Because of the economic crisis, a lot of countries might really need concessionary debt, and on very soft terms, zero interest debt. My hope is that the G20 will be able to recognise that and mobilise funds, so that some of these countries can be in a better position, ride through the crisis, rather than needing a bailout at the last minute.

Maize farmers supported by BRAC's agriculture and food security programme
Maize farmers supported by BRAC's agriculture and food security programme
 

The other thing is climate, and the important thing for South Asia is adaptation, not mitigation. We are not the biggest contributors to the problem, but we are some of the biggest sufferers. Although a lot of the dialogue and a lot of the agenda gets set in the Global North, just like with Covid-19, it's the poorest that are the most vulnerable. The G20 happening in Indonesia is a great opportunity to highlight and really understand how important adaptation is.

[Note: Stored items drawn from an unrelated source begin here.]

Lemma adds_call e : P [e] → Trace.adds P (call (A:=A) e).
Proof. intros He w. by exists [e]. Qed.

Lemma adds_mbind {R R'} (c : prog A R) (k : R → prog A R') :
  Trace.adds P c → (∀ r, Trace.adds P (k r)) → Trace.adds P (c ≫= k).
Proof.
  intros Hc Hk w. destruct (Hc w) as (new1 & Hev1 & HP1).
  unfold mbind, prog_bind, bind. destruct (c w) as [r w1|e w1]; cbn in *.
  - destruct (Hk r w1) as (new2 & Hev2 & HP2).
    exists (new1 ++ new2). split; [by rewrite Hev2, Hev1, app_assoc|].
    by apply P_app.
  - by exists new1.
Qed.

Lemma adds_for_each {T} (loop_body : T → prog A unit) xs :
  (∀ x, Trace.adds P (loop_body x)) → Trace.adds P (for_each loop_body xs).
Proof.
  intros Hbody. induction xs as [|x xs IH]; cbn.
  - apply adds_ret.
  - apply (adds_mbind (loop_body x)); [apply Hbody|]. intros _. apply IH.
Qed.

Lemma adds_resume {T} (loop_body : T → prog A unit) turns :
  (∀ t, Trace.adds P (loop_body t)) → Trace.adds P (resume loop_body turns).
Proof.
  intros Hbody. induction turns as [|t turns IH]; cbn.
  - apply adds_ret.
  - apply (adds_mbind (loop_body t)); [apply Hbody|]. intros _. apply IH.
Qed.

End Adds.

Section Forwarding.

Implicit Types (w : world Client.t) (message : Py.message).

Lemma forwards_nil chunk_size : Trace.forwards chunk_size [].
Proof. split; [done|apply Forall_nil_2]. Qed.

My hope is that with all of the things the world is going through, there's a collective realisation amongst leaders that more of the same isn't going to take us to the future, that we really need to rethink, re-strategise and re-prioritise, and redo allocations in our budgets for what's important to people – like health and education for example.

I think a lot of the constraints are man-made – countries can spend a lot of their budgets on things that don't serve humanity. It's a question of re-prioritising and really understanding what serves humanity – humanity as a whole, and not the interests of the few, the interests of the powerful, and the interests of the rich.

 

·BIOGRAPHY 

·Name 

Tamara Abed

·Country of origin 

Bangladesh

·Current role 

Managing director of BRAC Enterprises, overseeing BRAC's ten social enterprises.

·Other roles 

She chairs the board of BRAC University and sits on the boards of several other BRAC entities.